15-826 - Multimedia databases and data mining
Fall 2011 C. Faloutsos

Homework 1
Out: Sept. 22 2011
Due: Oct. 4 2011, before 12 noon (class time), via e-mail to the TA
Task Estimated time
Q1 SQL - 1 20 minutes
Q1 SQL - 2.1 10 minutes
Q1 SQL - 2.2 10-30 minutes
Q1 SQL - 2.3 10-30 minutes
Q1 SQL - 3.1 20-40 minutes
Q1 SQL - 3.2 20-40 minutes
Q1 SQL - 3.3 20-40 minutes
Q1 SQL - 4.1 10-20 minutes
Q1 SQL - 4.2 10-20 minutes
KD-trees - understand code 1 hour
KD-trees - develop algorithm 2-3 hours
KD-trees - coding 30 minutes
KD-trees - debugging 10 minutes - 6 hours
KD-trees - run scripts 10 minutes

Check-list: What to deliver

Please e-mail your solutions to Ina (mfiterau at cs dot cmu dot edu) with subject: [Databases - Homework 1 - ANDREWID]. Please use the following template for your answers: pdf or docx. Your e-message would have two attachments:
  1. A filled-in copy of the template, in pdf. It should have
  2. A tar file with your  modified kd-tree package, for Q2. 'tar xvf; make' should compile and run your code on the demo script.

Q1: SQL [60 points]

You are given the following sets of tables holding the same information about user access to web servers (download them from this page):
Set 1
user_id - unique int
name - string of max. length 50
transaction_id - unique int
user_id - int
time_of_transaction - datetime
transaction_id - unique int
server_IP_address - string
transaction_size_kb - double
server_traffic_size_kb - int
transaction_bytes - double
Set 2
user_id - unique int
name - string of max. length 50
server_IP_address - unique string
server_traffic_size_kb - double
user_id - int
server_IP_address - string
transaction_size_kb - double
time_of_transaction - datetime
In the schema above, a transaction has a single user and server.
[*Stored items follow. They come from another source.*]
(** The running code is on the current thread's stack, or on the boot stack, with
    room for the frame of a switch. *)
Definition cpu_stack_ok k : Prop :=
  match threads k !! current_thread k with
  | Some x => on_stack x (rsp (regs (mach k)) - 56) (rsp (regs (mach k)))
  | None => rsp (regs (mach k)) <= mem_lo \/ mem_hi <= rsp (regs (mach k)) - 56
  end.

Record ctx_inv (live : gmap Z Z) rq k : Prop := {
  cx_owned : forall t x, t ∈ rq -> threads k !! t = Some x -> stack_owned live x;
  cx_parked : forall t x, t ∈ rq -> t <> current_thread k -> threads k !! t = Some x -> parked k x;
  cx_cpu : cpu_stack_ok k
}.

Lemma thread_addrs_inj m l t1 t2 x1 x2 :
  NoDup (thread_addrs m l) -> t1 ∈ l -> t2 ∈ l -> m !! t1 = Some x1 -> m !! t2 = Some x2 ->
  t1 <> t2 -> stack_base x1 <> stack_base x2.
Proof.
  intros Hnd Ht1 Ht2 E1 E2 Hne Heq. induction l as [|t l IH]; [by apply not_elem_of_nil in Ht1|].
  simpl in Hnd. apply NoDup_app in Hnd as (_ & Hdis & Hnd).
  assert (Hbad : forall a b x y, t = a -> m !! a = Some x -> b ∈ l -> m !! b = Some y ->
    stack_base x = stack_base y -> False).
  { intros a b x y -> Ea Hb Eb Es. rewrite Ea in Hdis. apply (Hdis (stack_base x)); [left|].
    apply elem_of_thread_addrs. exists b, y. auto. }
  apply elem_of_cons in Ht1 as [->|Ht1]; apply elem_of_cons in Ht2 as [->|Ht2]; try done.
  - by eapply Hbad.
  - by eapply Hbad.
  - by apply IH.
Qed.

(** Where a switch saves the leaving context is on no other thread's stack. *)
Lemma save_area_apart live rq k t x a :
  sched_inv live rq k -> ctx_inv live rq k -> t ∈ rq -> t <> current_thread k ->
  threads k !! t = Some x -> stack_base x <= a < stack_base x + stack_size x ->
  ~ in_frame (rsp (regs (mach k)) - 56) a.
Proof.
  intros I C Ht Hc Hx Ha Hin. unfold in_frame in Hin.
  destruct (cx_owned _ _ _ C t x Ht Hx) as (m & Hm & Hs).
  pose proof (cx_cpu _ _ _ C) as Hcpu. unfold cpu_stack_ok in Hcpu.
  destruct (threads k !! current_thread k) as [y|] eqn:Hy.
  - destruct (si_current _ _ _ I) as [Hz|Hcin]; [by rewrite Hz, (si_null _ _ _ I) in Hy|].
    destruct (cx_owned _ _ _ C _ y Hcin Hy) as (n & Hn & Hsn).
    pose proof (thread_addrs_inj _ _ _ _ _ _ (si_addrs _ _ _ I) Ht Hcin Hx Hy Hc) as Hne.
    destruct (mem_disjoint_law live (kheap k) _ _ _ _ (si_mem _ _ _ I) Hm Hn Hne);
      unfold on_stack in Hcpu; lia.
  - destruct (mem_range_law live (kheap k) _ _ (si_mem _ _ _ I) Hm). lia.
Qed.

(** ** The switch *)

(** [sched_yield] after the choice. *)
Definition switch_tail (prv nxt : Z) : M (kernel H) (option (Z * Z)) :=
  if bool_decide (nxt = 0) || bool_decide (nxt = prv) then mret None
  else
    modify (fun k => k <| schedule_locked := true |>) ;;
    running ← thread_is_running prv;
    when running (thread_set_ready prv) ;;
    thread_set_running nxt ;;
    modify (fun k => k <| current_thread := nxt |>) ;;
    modify (fun k => k <| schedule_locked := false |>) ;;
    x ← thread_at nxt;
    saved ← on_machine (call_context_switch "sched_yield" (stack_pointer x));
    (if bool_decide (prv = 0) then modify (fun k => k <| boot_stack_pointer := saved |>)
     else set_thread prv (fun y => y <| stack_pointer := saved |>)) ;;
    mret (Some (prv, nxt)).

(** A thread record after a switch from [prv] to [nxt]. *)
Definition after_switch (prv nxt saved : Z) (t : Z) (x : thread) : thread :=
  if bool_decide (t = nxt) then x <| state := THREAD_RUNNING |>
  else if bool_decide (t = prv) then
    (if bool_decide (state x = THREAD_RUNNING) then x <| state := THREAD_READY |> <| wake_tick := 0 |> else x)
      <| stack_pointer := saved |>
  else x.

Lemma on_machine_run {A} (m : M machine A) k a h :
  m (mach k) = Ret a h -> on_machine m k = Ret a (k <| mach := h |>).
Proof. intros E. unfold on_machine. by erewrite zoom_run by exact E. Qed.

(** [if (thread_is_running(prev)) thread_set_ready(prev);] *)
Definition demote (x : thread) : thread :=
  if bool_decide (state x = THREAD_RUNNING) then x <| state := THREAD_READY |> <| wake_tick := 0 |> else x.

Lemma demote_run {A} k prv (rest : M (kernel H) A) :
  threads k !! 0 = None -> (prv = 0 \/ is_Some (threads k !! prv)) ->
  (running ← thread_is_running prv; when running (thread_set_ready prv) ;; rest) k =
  rest (k <| threads ::= alter demote prv |>).
Proof.
  intros Hz Hp. destruct (decide (prv = 0)) as [->|Hp0].
  - assert (E : k <| threads ::= alter demote 0 |> = k).
    { destruct k. simpl in *. by rewrite alter_id by (intros ?; congruence). }
    rewrite E. unfold thread_is_running, thread_is. by rewrite bool_decide_eq_true_2.
  - destruct Hp as [|[x Hx]]; [done|].
    erewrite bind_run by by apply (thread_is_run THREAD_RUNNING k prv x). unfold is_in. rewrite Hx.
    assert (Ea : k <| threads ::= alter demote prv |> = k <| threads ::= <[prv := demote x]> |>).
    { simpl. f_equal. apply map_eq. intros j. destruct (decide (j = prv)) as [->|].
      - by rewrite lookup_alter_eq, lookup_insert_eq, Hx.
      - by rewrite lookup_alter_ne, lookup_insert_ne by done. }
    rewrite Ea. unfold demote. case_bool_decide as Es; mred.
    + assert (Hv : thread_state_transition_is_valid (state x) THREAD_READY = true) by by rewrite Es.
      by erewrite bind_run by exact (set_state_tick_run k prv x THREAD_READY 0 Hp0 Hx Hv).
    + by rewrite (insert_same k prv x).
Qed.

Lemma switch_tail_run live rq k nxt xn :
  sched_inv live rq k -> ctx_inv live rq k -> nxt ∈ rq -> nxt <> current_thread k ->
  threads k !! nxt = Some xn -> state xn = THREAD_READY ->
  exists k' c mem',
    switch_tail (current_thread k) nxt k = Ret (Some (current_thread k, nxt)) k' /\
    saved_context (stacks (mach k)) (stack_pointer xn) c /\ mach k' = Machine c mem' /\
    (let saved := rsp (regs (mach k)) - 56 in
     saved_context mem' saved (frame_of "sched_yield" (regs (mach k))) /\
     (forall a, ~ in_frame saved a -> mem' !! a = stacks (mach k) !! a) /\
     (forall t, threads k' !! t = after_switch (current_thread k) nxt saved t <$> threads k !! t)) /\
    current_thread k' = nxt /\ schedule_locked k' = false /\
    k' = k <| threads := threads k' |> <| mach := mach k' |> <| current_thread := current_thread k' |>
           <| boot_stack_pointer := boot_stack_pointer k' |> <| schedule_locked := schedule_locked k' |>.
Proof.
  intros I C Hin Hne Hxn Hst.
  assert (Hn0 : nxt <> 0) by (eapply run_queue_nonzero; [apply I|done]).
  assert (Hcur : current_thread k = 0 \/ is_Some (threads k !! current_thread k)).
  { destruct (si_current _ _ _ I) as [|Hc]; [by left|right].
    destruct (run_queue_thread _ _ _ (si_queue _ _ _ I) Hc) as [y Hy]. by exists y. }
  destruct (cx_parked _ _ _ C nxt xn Hin Hne Hxn) as (c & Hc & Hon).
  set (prv := current_thread k). unfold switch_tail. fold prv.
  rewrite !bool_decide_eq_false_2 by done. cbn [orb]. mred. rewrite demote_run; [|apply I|exact Hcur].
  set (k1 := _ <| threads ::= alter demote prv |>).
  assert (Hxn1 : threads k1 !! nxt = Some xn) by (unfold k1; simpl; by rewrite lookup_alter_ne).
  assert (Hv : thread_state_transition_is_valid (state xn) THREAD_RUNNING = true) by by rewrite Hst.
  erewrite bind_run by exact (set_state_run k1 nxt xn THREAD_RUNNING Hn0 Hxn1 Hv). mred.
  erewrite bind_run by (apply thread_at_run; simpl; apply lookup_insert_eq).
  destruct (call_context_switch_run "sched_yield" (stack_pointer xn) (mach k) c Hc) as (mem' & E & Hs & Hsame).
  { intros a Ha. eapply (save_area_apart live rq k nxt xn); try done. unfold in_frame, on_stack in *. lia. }
  erewrite bind_run by (apply on_machine_run; exact E). simpl.
  set (saved := rsp (regs (mach k)) - 56) in *.
  assert (Hthr : forall t, alter (fun y => y <| stack_pointer := saved |>) prv
      (<[nxt := xn <| state := THREAD_RUNNING |>]> (alter demote prv (threads k))) !! t =
    after_switch prv nxt saved t <$> threads k !! t).
  { intros t. unfold after_switch. destruct (decide (t = nxt)) as [->|Hn].
    - rewrite lookup_alter_ne, lookup_insert_eq, bool_decide_eq_true_2 by done. by rewrite Hxn.
    - rewrite (bool_decide_eq_false_2 (t = nxt)) by done. destruct (decide (t = prv)) as [->|Hp].
      + rewrite lookup_alter_eq, lookup_insert_ne, lookup_alter_eq, bool_decide_eq_true_2 by done.
        by destruct (threads k !! prv).
      + rewrite lookup_alter_ne, lookup_insert_ne, lookup_alter_ne by done.
        rewrite bool_decide_eq_false_2 by done. by destruct (threads k !! t). }
  case_bool_decide as Ep.
  - eexists _, c, mem'. split; [reflexivity|]. simpl. split_and!; try done.
    intros t. rewrite <- Hthr. simpl.
    destruct (decide (t = 0)) as [->|Ht]; [|by rewrite (lookup_alter_ne _ _ prv) by congruence].
    rewrite Ep, lookup_alter_eq, lookup_insert_ne by done.
    rewrite lookup_alter_eq, (si_null _ _ _ I). done.
  - destruct Hcur as [Hcur|[y Hy]]; [done|].
    erewrite bind_run.
    2:{ apply set_thread_run. simpl. rewrite lookup_insert_ne by done.
        rewrite lookup_alter_eq. fold prv in Hy. rewrite Hy. reflexivity. }
    eexists _, c, mem'. split; [reflexivity|]. simpl. split_and!; try done.
    intros t. rewrite <- Hthr. destruct (decide (t = prv)) as [->|Ht].
    + rewrite lookup_insert_eq, lookup_alter_eq, lookup_insert_ne, lookup_alter_eq by done.
      fold prv in Hy. by rewrite Hy.
    + by rewrite lookup_insert_ne, lookup_alter_ne by done.
Qed.

Lemma after_switch_next prv nxt saved t x : next (after_switch prv nxt saved t x) = next x.
Proof. unfold after_switch. repeat case_bool_decide; done. Qed.

Lemma after_switch_stack prv nxt saved t x :
  stack_base (after_switch prv nxt saved t x) = stack_base x /\
  stack_size (after_switch prv nxt saved t x) = stack_size x /\
  wait_queue (after_switch prv nxt saved t x) = wait_queue x /\
  wait_next (after_switch prv nxt saved t x) = wait_next x.
Proof. unfold after_switch. repeat case_bool_decide; done. Qed.

Lemma after_switch_state prv nxt saved t x :
  state (after_switch prv nxt saved t x) =
  if bool_decide (t = nxt) then THREAD_RUNNING
  else if bool_decide (t = prv) && bool_decide (state x = THREAD_RUNNING) then THREAD_READY else state x.
Proof. unfold after_switch. repeat case_bool_decide; done. Qed.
There can be multiple transactions to a server (even by the same user). The request/traffic limits are constant characteristics of the server. An IP_adress identifies a server. Time_of_transaction is reported at one minute granularity, for instance, a session that last three minutes will correspond to 3 transactions in both schemas.
  1. [4 points] Import both schemas into MySQL. Do any of the schemas break BCNF? If yes, which one(s).
  2. We would like to obtain the following - specify the queries and the answers you obtained.
    1. [3 points] What is the total size of each schema? (after the tables are loaded)
    2. [4 points] What is the server with the largest traffic size in kb? In case of a tie, report the one with the alphabetically first IP.
    3. [6 points] Count all pairs of users with common interests - excluding self-pairs and mirror-pairs. Two users have common interests if they make queries to the same IP_address.
  3. Only for schema 2: Assume we're looking for attacks and we would like reports on the following:
    1. [8 points] A list of the names of the top 5 users in terms of:
      1. number of simultaneous requests summed over all servers
      2. total kB downloaded summed over all servers over all timestamps (the entire time period recorded in the database)
    2. [9 points] For every server, report the total number of distinct users (aggregate over all timestamps) logged in and total bandwidth ever requested. The list contains:

      - server_id
      - number_of_distinct_users
      - total_traffic_size_kb

    3. [8 points] Find the server with the highest number of distinct users. (Hint: create a view for the previous query)
  4. Only for schema 2: Get the total traffic for user Smith
    1. [4 points] Report the wall-clock time it took for the query. Use  explain select  to find out what type of join was used.
    2. [4 points] Index user table by name and traffic table by user id. Run your query again and report time. Now report the type of join that was used.

Q2: KD-trees [50 points]

The full deletion in Kd-trees is tricky. Instead, you are to implement the tomb-stone deletion: that is, you only need to flag a node as 'deleted', but leave it in the tree. And, of course, you have to ignore it, for subsequent queries. Use  the provided kdtree code (note: this version is slightly different from the one in the previous homework: it should run on a mac, too). 
  1. [15 points] Execute script 1 (included, in the tar file above). What is the nearest neighbor to point of coordinates (0.1,0.1)?
    Run  kdtree_main -d 2 < script1  to get the answer.
  2. [15 points] Execute script 2 (also in the tar file). List all the points within the range determine by the points (0.2, 0.5) and (0.25, 0.55).
    Run  kdtree_main -d 2 < script2  to get the answer.
  3. [20 points] Evaluation on hidden scripts: Your code will also be evaluated on a series of scripts that will be made public after the homeworks are returned. The idea is to make sure that  you test your code throughly. Make sure it works on corner cases (e.g., empty tree; newly deleted leaf; deleting a node twice;  deleting, and re-inserting a node; etc).
As we mentioned, in the pdf, submit the functions you changed, highlighting your changes (in red). And, also submit a tar archive with the updated kd-tree package.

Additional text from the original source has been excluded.